Hey its my first time.
I think you mean "it's my first time"
i keep walking around campus wondering if anyone is as stoned as i am
just told my prof that "i dont give a fuck" about the final. nothing like a having a signed employment contract already
I opened my browser to a doctor page titled "serious pain under left side of ribcage". Last night must have been healthy.
funny how all you have to say is "i'm infertile" and boys are stoked on you
Three people drank on "never have I had sex in a tractor." Iowa at its best?
He and I are basically the same person, except he has a glorious penis and I have glorious breasts.
My dad used the quotation mark gesture with his hands when he asked how my "roommate" was doing.
That may be because I drunkenly sent him a pick of you two curled up together like kittens. Two very buff kittens.
All I've done this weekend is cum and drink. I think it's safe to say I'm dehydrated.
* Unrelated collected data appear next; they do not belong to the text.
Lemma create_job_parameters_never_null_witness :
  exists doc,
    stored_document "job:job_0a1b"
      (keyspace (redis_client
         (snd (create_job broker_accepts env1 "scrape" None JobPriority.NORMAL None 3
                 (fresh_world [])))) ) = Some doc
    /\ json_get "parameters" doc = Some (JDict []).
Proof.
  apply (create_job_parameters_never_null _ broker_accepts env1 "scrape" None
           JobPriority.NORMAL None 3 (fresh_world []) (or_introl eq_refl) eq_refl).
Defined.

(** ** Further theorems at concrete inputs *)

Lemma create_job_leaves_other_keys_witness :
  keyspace (redis_client
    (snd (create_job broker_accepts env1 "scrape" None JobPriority.URGENT (Some "u1") 3
            busy_world))) !! "queue:priority:5" =
  Some {| value := RList ["job_old"]; ttl := None |}.
Proof.
  apply (create_job_leaves_other_keys _ broker_accepts env1 "scrape" None
           JobPriority.URGENT (Some "u1") 3 busy_world "queue:priority:5");
    [discriminate | vm_compute; discriminate | intros _; discriminate].
Defined.
(** Placing a tree changes neither its shape nor its widths. *)
Lemma layoutTree_width t : ∀ x y depth hs vs hs',
  calculateSubtreeWidth (layoutTree t x y depth hs vs) hs'
  = calculateSubtreeWidth t hs'.
Proof.
  induction t as [t IH] using LayoutNode_forall_ind.
  intros x y depth hs vs hs'.
  rewrite (calculateSubtreeWidth_eq (layoutTree _ _ _ _ _ _)),
    (calculateSubtreeWidth_eq t), layoutTree_eq.
  cbn [ln_children ln_width].
  set (f := fun child cx => layoutTree child cx _ _ hs vs).
  assert (∀ X, map (fun c => calculateSubtreeWidth c hs')
                   (place f hs (ln_children t) X)
               = map (fun c => calculateSubtreeWidth c hs') (ln_children t))
    as Hmap.
  { induction IH as [|c cs Hc _ IHcs]; intros X; simpl; [reflexivity|].
    rewrite IHcs. unfold f at 1. rewrite Hc. reflexivity. }
  unfold totalWidth. rewrite Hmap, place_length.
  destruct (ln_children t) as [|c cs]; reflexivity.
Qed.

Lemma place_widths f hs hs' cs :
  (∀ c cx, calculateSubtreeWidth (f c cx) hs' = calculateSubtreeWidth c hs') →
  ∀ X, map (fun c => calculateSubtreeWidth c hs') (place f hs cs X)
       = map (fun c => calculateSubtreeWidth c hs') cs.
Proof.
  intros Hf. induction cs as [|c cs IH]; intros X; simpl; [reflexivity|].
  rewrite IH, Hf. reflexivity.
Qed.

Lemma totalWidth_place f hs hs' cs X :
  (∀ c cx, calculateSubtreeWidth (f c cx) hs' = calculateSubtreeWidth c hs') →
  totalWidth hs' (place f hs cs X) = totalWidth hs' cs.
Proof.
  intros Hf. unfold totalWidth. rewrite place_widths, place_length by exact Hf.
  reflexivity.
Qed.

Lemma take_place f hs cs : ∀ X k,
  take k (place f hs cs X) = place f hs (take k cs) X.
Proof.
  induction cs as [|c cs IH]; intros X k; destruct k; simpl; trivial.
  now rewrite IH.
Qed.

Lemma offset_place f hs hs' cs X k :
  (∀ c cx, calculateSubtreeWidth (f c cx) hs' = calculateSubtreeWidth c hs') →
  offset hs' k (place f hs cs X) = offset hs' k cs.
Proof.
  intros Hf. unfold offset. rewrite take_place.
  f_equal. generalize (take k cs). intros l. revert X.
  induction l as [|c l IH]; intros X; simpl; [reflexivity|].
  rewrite IH, Hf. reflexivity.
Qed.

(** Every node of a placed tree has its children arranged under it. *)
Lemma layoutTree_arranged t : ∀ x y depth hs vs,
  Forall (arranged_at hs) (subtree_nodes (layoutTree t x y depth hs vs)).
Proof.
  induction t as [t IH] using LayoutNode_forall_ind.
  intros x y depth hs vs.
  rewrite subtree_nodes_eq, layoutTree_eq. cbn [ln_children].
  set (f := fun child cx => layoutTree child cx _ _ hs vs).
  assert (∀ c cx, calculateSubtreeWidth (f c cx) hs
                  = calculateSubtreeWidth c hs) as Hf
    by (intros; apply layoutTree_width).
  constructor.
  - intros k c' Hk. cbn [ln_children ln_x] in *.
    apply place_lookup_inv in Hk as (c & Hc & ->).
    rewrite totalWidth_place, offset_place, Hf by exact Hf.
    unfold f. rewrite layoutTree_eq. reflexivity.
  - generalize (x - totalWidth hs (ln_children t) / 2).
    induction IH as [|c cs Hc _ IHcs]; intros X; simpl; [constructor|].
    apply Forall_app. split; [apply Hc|apply IHcs].
Qed.
(** * Pixel Blaster: a shallow embedding of the game simulation

    Sources: [src/src/pixel_blaster/constants.py], [game/util.py],
    [game/ship.py], [game/asteroid.py], [game/projectile.py],
    [game/game.py] and [game/frame_buffer.py].

    Modelling conventions.
    - Python floats are modelled as real numbers [R] (the claims are about
      real-valued positions and velocities); Python ints as [Z].
    - [x % m] on floats is [x - m * floor (x / m)] ([Py.fmod]);
      [round] is Python's round-half-to-even ([Py.round]).
    - The process-wide numpy generator is an explicit stream of draws, each
      a real in [0, 1), threaded through the game state ([Rand]).
    - Methods that mutate [self] become functions returning the new object;
      [Game] methods run in a small state/exception monad over the game
      state, so that an exception leaves the mutations done before it.
    - The pixels of the frame buffer are not part of the game state: the
      game only observes the range checks of [draw_lives]/[draw_score]
      (which raise).  The frame buffer itself is modelled on its own in
      [FrameBuffer] for the drawing of scores and lives. *)

From Stdlib Require Import ZArith Reals Lra Lia List Bool String Ascii.
Import ListNotations.

Open Scope Z_scope.
Lemma do_all_prints w :
  bot.do_all w
  = (bot.mk_world (bot.book w)
       (bot.printed w
        ++ match bot.book w with
           | [] => [[bot.Chars (txt "No contacts found.")]]
           | _ :: _ =>
               [bot.Chars (txt "All contacts:")]
               :: ((λ record, [bot.Chars (Record.str record)])
                   <$> dict.values (bot.book w))
           end)
       (bot.saved w),
     bot.Returned tt).
Proof.
  unfold bot.do_all. destruct w as [book printed saved]. cbn [bot.book].
  destruct book as [|entry book]; [done|].
  unfold mbind, bot.command_bind, bot.print at 1.
  rewrite (for_each_print _ (λ record, [bot.Chars (Record.str record)]))
    by done.
  cbn. by rewrite <- app_assoc.
Qed.

Ltac on_command command s H :=
  destruct (decide (command = s)) as [H|H];
  [rewrite (bool_decide_eq_true_2 _ H) | rewrite (bool_decide_eq_false_2 _ H)];
  cbn [orb].

Ltac other_command :=
  let Hw := fresh in
  intros [? [Hw|Hw]]; apply (f_equal head) in Hw; cbn [head] in Hw; congruence.

Lemma main_body_turn `{UnicodeData} today words w :
  ∃ b' lines c,
    bot.main_body today words w
    = (bot.mk_world b' (bot.printed w ++ lines)
         match c with
         | bot.Break => bot.saved w ++ [bot.book w]
         | bot.Continue => bot.saved w
         end,
       bot.Returned c)
    ∧ lines ≠ []
    ∧ (c = bot.Break
       ↔ ∃ args, words = txt "close" :: args ∨ words = txt "exit" :: args)
    ∧ (c = bot.Break → b' = bot.book w)
    ∧ (b' = bot.book w
       ∨ ∃ args, words = txt "add" :: args ∨ words = txt "change" :: args
                 ∨ words = txt "add-birthday" :: args)
    ∧ (AddressBook.reachable (bot.book w) → AddressBook.reachable b').
Proof.
  unfold bot.main_body, bot.is_command.
  destruct words as [|command args].
  { exists (bot.book w), [[bot.Chars (txt "No command entered. Please try again.")]],
      bot.Continue.
    split; [reflexivity|]. split; [done|].
    split; [split; [done | by intros [? [?|?]]]|]. split; [done|].
    split; [by left | done]. }
  on_command command (txt "close") Hclose.
  { exists (bot.book w), [[bot.Chars (txt "Good bye!")]], bot.Break.
    split; [reflexivity|]. split; [done|].
    split; [split; [|done]; intros _; exists args; left; by rewrite Hclose|].
    split; [done|]. split; [by left | done]. }
  on_command command (txt "exit") Hexit.
  { exists (bot.book w), [[bot.Chars (txt "Good bye!")]], bot.Break.
    split; [reflexivity|]. split; [done|].
    split; [split; [|done]; intros _; exists args; right; by rewrite Hexit|].
    split; [done|]. split; [by left | done]. }
  on_command command (txt "hello") Hhello.
  { exists (bot.book w), [[bot.Chars (txt "How can I help you?")]], bot.Continue.
    split; [reflexivity|]. split; [done|].
    split; [split; [done | other_command]|]. split; [done|].
    split; [by left | done]. }
  on_command command (txt "add") Hadd.
  { destruct (do_add_turn args w) as (b' & l & Hrun & Hreach).
    exists b', [l], bot.Continue. unfold mbind, bot.command_bind. rewrite Hrun.
    split; [reflexivity|]. split; [done|].
    split; [split; [done | other_command]|]. split; [done|].
    split; [|done]. right. exists args. left. by rewrite Hadd. }
  on_command command (txt "change") Hchange.
  { destruct (do_change_turn args w) as (b' & l & Hrun & Hreach).
    exists b', [l], bot.Continue. unfold mbind, bot.command_bind. rewrite Hrun.
    split; [reflexivity|]. split; [done|].
    split; [split; [done | other_command]|]. split; [done|].
    split; [|done]. right. exists args. right. left. by rewrite Hchange. }
  on_command command (txt "phone") Hphone.
  { destruct (do_phone_says args w) as (l & Hrun).
    exists (bot.book w), [l], bot.Continue.
    unfold mbind, bot.command_bind. rewrite Hrun.
    split; [reflexivity|]. split; [done|].
    split; [split; [done | other_command]|]. split; [done|].
    split; [by left | done]. }
  on_command command (txt "all") Hall.
  { eexists (bot.book w), _, bot.Continue.
    unfold mbind, bot.command_bind. rewrite do_all_prints.
    split; [reflexivity|]. split; [by destruct (bot.book w)|].
    split; [split; [done | other_command]|]. split; [done|].
    split; [by left | done]. }
  on_command command (txt "add-birthday") Haddb.
  { destruct (add_birthday_turn args w) as (b' & l & Hrun & Hreach).
    exists b', [l], bot.Continue. unfold mbind, bot.command_bind. rewrite Hrun.
    split; [reflexivity|]. split; [done|].
    split; [split; [done | other_command]|]. split; [done|].
    split; [|done]. right. exists args. right. right. by rewrite Haddb. }
  on_command command (txt "show-birthday") Hshow.
  { destruct (show_birthday_says args w) as (l & Hrun).
    exists (bot.book w), [l], bot.Continue.
    unfold mbind, bot.command_bind. rewrite Hrun.
    split; [reflexivity|]. split; [done|].
    split; [split; [done | other_command]|]. split; [done|].
    split; [by left | done]. }
  on_command command (txt "birthdays") Hbirthdays.
  { destruct (AddressBook.get_upcoming_birthdays (bot.book w) today)
      as [l|e] eqn:E.
    - eexists (bot.book w), _, bot.Continue.
      unfold mbind, bot.command_bind. rewrite (birthdays_returned _ _ _ _ E).
      split; [reflexivity|]. split; [by destruct l|].
      split; [split; [done | other_command]|]. split; [done|].
      split; [by left | done].
    - eexists (bot.book w), [_], bot.Continue.
      unfold mbind, bot.command_bind. rewrite (birthdays_raised _ _ _ _ E).
      split; [reflexivity|]. split; [done|].
      split; [split; [done | other_command]|]. split; [done|].
      split; [by left | done]. }
  exists (bot.book w), [[bot.Chars (txt "Invalid command.")]], bot.Continue.
  split; [reflexivity|]. split; [done|].
  split; [split; [done | other_command]|]. split; [done|].
  split; [by left | done].
Qed.

(** X18.  One turn of the loop of [main], on any input.  The turn returns:
    no exception leaves the loop.  It prints at least one line and keeps
    the lines printed before.  It ends the loop exactly when the first word
    is [close] or [exit], and only then, and once, is the book handed to
    [save_data]; on every other turn nothing is saved.  The book stays the
    same unless the first word is [add], [change] or [add-birthday]. *)
Theorem turn_frame `{UnicodeData} (today : datetime.t) (words : list text)
    (w : bot.world) :
  ∃ b' lines c,
    bot.main_body today words w
    = (bot.mk_world b' (bot.printed w ++ lines)
         match c with
         | bot.Break => bot.saved w ++ [bot.book w]
         | bot.Continue => bot.saved w
         end,
       bot.Returned c)
    ∧ lines ≠ []
    ∧ (c = bot.Break
       ↔ ∃ args, words = txt "close" :: args ∨ words = txt "exit" :: args)
    ∧ (b' = bot.book w
       ∨ ∃ args, words = txt "add" :: args ∨ words = txt "change" :: args
                 ∨ words = txt "add-birthday" :: args).
Proof.
  destruct (main_body_turn today words w)
    as (b' & lines & c & Hrun & Hlines & Hbreak & _ & Hframe & _).
  by exists b', lines, c.
Qed.
Lemma accumulate_includes_spec (m_c_includes : list string) :
  forall c_module_code,
    Forall (fun d => 1 <= String.length d /\ (size d < 2 ^ 64)%Z)
      m_c_includes ->
    accumulate_includes m_c_includes c_module_code
    = Some (c_module_code ++ concat_all (map include_line m_c_includes)).
Proof.
  unfold accumulate_includes.
  induction m_c_includes as [|d l IH]; intros code Hall.
  - simpl; now rewrite append_empty_r.
  - inversion Hall as [|? ? [Hlen Hmax] Hl]; subst.
    cbn [fold_left bind map]. rewrite (substr_strip d Hlen Hmax).
    cbn [bind]. fold (include_line d).
    rewrite IH by exact Hl.
    change (concat_all (include_line d :: map include_line l))
      with (include_line d ++ concat_all (map include_line l)).
    now rewrite append_assoc.
Qed.

(** A directive without a first character stops the render:
    [substr(1, ...)] of the empty string is out of range. *)
Lemma module_empty_include_aborts (m_name : string)
    (m_c_includes : list string) (m_structs m_functions : list Statement) :
  evaluate (ModuleStatement m_name ("" :: m_c_includes) m_structs
              m_functions)
  = None.
Proof.
  change (evaluate (ModuleStatement m_name ("" :: m_c_includes) m_structs
                      m_functions))
    with (c_module_code <- accumulate_includes ("" :: m_c_includes) "" ;;
          structs <- accumulate_block evaluate m_structs ;;
          functions <- accumulate_block evaluate m_functions ;;
          Some ((((c_module_code ++ LF) ++ structs) ++ LF) ++ functions)).
  unfold accumulate_includes; cbn [fold_left].
  change (substr "" 1 (size_t_sub (size "") 2)) with (@None string).
  cbn [bind]. now rewrite accumulate_includes_aborted.
Qed.

(** C3, module well-formedness.  A module whose include directives have a
    first character renders to one line [#include <INNER>] per directive,
    in order, [INNER] being the directive without its first and its last
    character; then an empty line, the render of the structs block, an
    empty line and the render of the functions block.  The render is the
    same under every module name. *)
Theorem module_render (m_name : string) (m_c_includes : list string)
    (m_structs m_functions : list Statement) (structs functions : string) :
  Forall (fun d => 1 <= String.length d /\ (size d < 2 ^ 64)%Z)
    m_c_includes ->
  BlockStatement_evaluate m_structs = Some structs ->
  BlockStatement_evaluate m_functions = Some functions ->
  evaluate (ModuleStatement m_name m_c_includes m_structs m_functions)
  = Some (concat_all (map include_line m_c_includes)
          ++ LF ++ structs ++ LF ++ functions)
  /\ forall other_name,
       evaluate (ModuleStatement other_name m_c_includes m_structs
                   m_functions)
       = evaluate (ModuleStatement m_name m_c_includes m_structs
                     m_functions).
Proof.
  intros Hinc Hs Hf. split; [|reflexivity].
  unfold BlockStatement_evaluate in Hs, Hf.
  change (evaluate (BlockStatement m_structs))
    with (accumulate_block evaluate m_structs) in Hs.
  change (evaluate (BlockStatement m_functions))
    with (accumulate_block evaluate m_functions) in Hf.
  change (evaluate (ModuleStatement m_name m_c_includes m_structs m_functions))
    with (c_module_code <- accumulate_includes m_c_includes "" ;;
          structs <- accumulate_block evaluate m_structs ;;
          functions <- accumulate_block evaluate m_functions ;;
          Some ((((c_module_code ++ LF) ++ structs) ++ LF) ++ functions)).
  rewrite (accumulate_includes_spec _ _ Hinc), Hs, Hf; simpl bind.
  now rewrite !append_assoc.
Qed.

(** ** Arrays *)

Lemma array_render_exact (m_is_mutable : bool) (m_type : BuiltinType)
    (m_type_extensions m_name m_elements : string) :
  evaluate (ArrayStatement m_is_mutable m_type m_type_extensions m_name
              m_elements)
  = Some ((if m_is_mutable then "" else "const ") ++ " "
          ++ builtin_type_to_c_type m_type ++ " " ++ m_name
          ++ m_type_extensions ++ " = { " ++ m_elements ++ " };").
Proof. reflexivity. Qed.

(** C2, as amended.  An array renders to the marker [const], present
    exactly when the array is not mutable, a run of spaces (not empty after
    the marker), the C type, one space, the name with the type extension
    right after it, and [ = { ELEMENTS };]. *)
Theorem array_render (m_is_mutable : bool) (m_type : BuiltinType)
    (m_type_extensions m_name m_elements : string) :
  exists spaces,
    all_chars (Ascii.eqb " ") spaces = true
    /\ (m_is_mutable = false -> spaces <> "")
    /\ evaluate (ArrayStatement m_is_mutable m_type m_type_extensions m_name
                   m_elements)
       = Some ((if m_is_mutable then "" else "const") ++ spaces
               ++ builtin_type_to_c_type m_type ++ " " ++ m_name
               ++ m_type_extensions ++ " = { " ++ m_elements ++ " };").
Proof.
  destruct m_is_mutable.
  - exists " "; splits; [reflexivity | discriminate | reflexivity].
  - exists "  "; splits; [reflexivity | discriminate | reflexivity].
Qed.

(** ** Functions *)

Lemma concat_nonempty (sep piece : string) (pieces : list string) :
  piece <> "" -> String.concat sep (piece :: pieces) <> "".
Proof.
  intros Hne. destruct pieces as [|q l]; simpl; [exact Hne|].
  destruct piece; [congruence | discriminate].
Qed.

Lemma occurs_concat (c : ascii) (sep : string) (pieces : list string) :
  occurs c sep = false ->
  Forall (fun piece => occurs c piece = false) pieces ->
  occurs c (String.concat sep pieces) = false.
Proof.
  intros Hsep; induction pieces as [|p l IH]; intros Hall; [reflexivity|].
  inversion Hall as [|? ? Hp Hl]; subst.
  destruct l as [|q l]; [exact Hp|].
  change (String.concat sep (p :: q :: l))
    with (p ++ sep ++ String.concat sep (q :: l)).
  rewrite !occurs_append, Hp, Hsep, (IH Hl). reflexivity.
Qed.
Definition untrack (k : string) (f : Frame) : Frame :=
  set_self {| previous_states := previous_states (self f);
              active_deliveries := delete k (active_deliveries (self f)) |} f.

Definition remember (k : string) (s : StatusDict) (f : Frame) : Frame :=
  set_self {| previous_states := <[k := s]> (previous_states (self f));
              active_deliveries := active_deliveries (self f) |} f.

(** The three repository writes of the monitor; each fails when the
    environment says so, and then writes nothing. *)
Definition delivery_objects_create (fault : option string)
    (ct : string) (g : Z) (st tr : string) (t : Z) : comp Frame CoffeeDelivery :=
  guard_fault fault ;;;
  update (λ f, let created := repo_create_delivery (db f) ct g st tr t in
               (created.1, set_db created.2 f)).

Definition delivery_save (fault : option string) (d : CoffeeDelivery)
  : comp Frame unit :=
  guard_fault fault ;;;
  modify (λ f, set_db (repo_save_delivery (db f) d) f).

Definition log_objects_create (fault : option string) (l : MaintenanceLog)
  : comp Frame unit :=
  guard_fault fault ;;;
  modify (λ f, set_db (repo_create_log (db f) l) f).

Definition create_manual_delivery_record (env : CycleEnv) (group_num : Z)
    (coffee_type : string) : comp Frame CoffeeDelivery :=
  delivery <- delivery_objects_create (delivery_write_fault env group_num)
                coffee_type group_num "in_progress" "manual" (now env) ;;
  log_objects_create (log_write_fault env group_num)
    {| log_type := manual_log_type coffee_type;
       log_group_number := Some group_num;
       message := "Manual " +:+ coffee_type
                  +:+ " delivery started via physical button on group "
                  +:+ pretty group_num;
       resolved := None |} ;;;
  ret delivery.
You said "this is only my eighth drink" with like 6 separate drinks
Ok, now help me add to my topless picture collection, i'm going to make myself a calendar
Last night I recall my hair going up in flames. This is evident by the burnt hair smell that is following me around this morning
How do I say “I have great tits” without it sounding awful
I don't actually like you. I just want to hook up with you.
I'm fine with that
Last night was a bad idea. I'm hungover and the contents of my purse smell like Korean BBQ.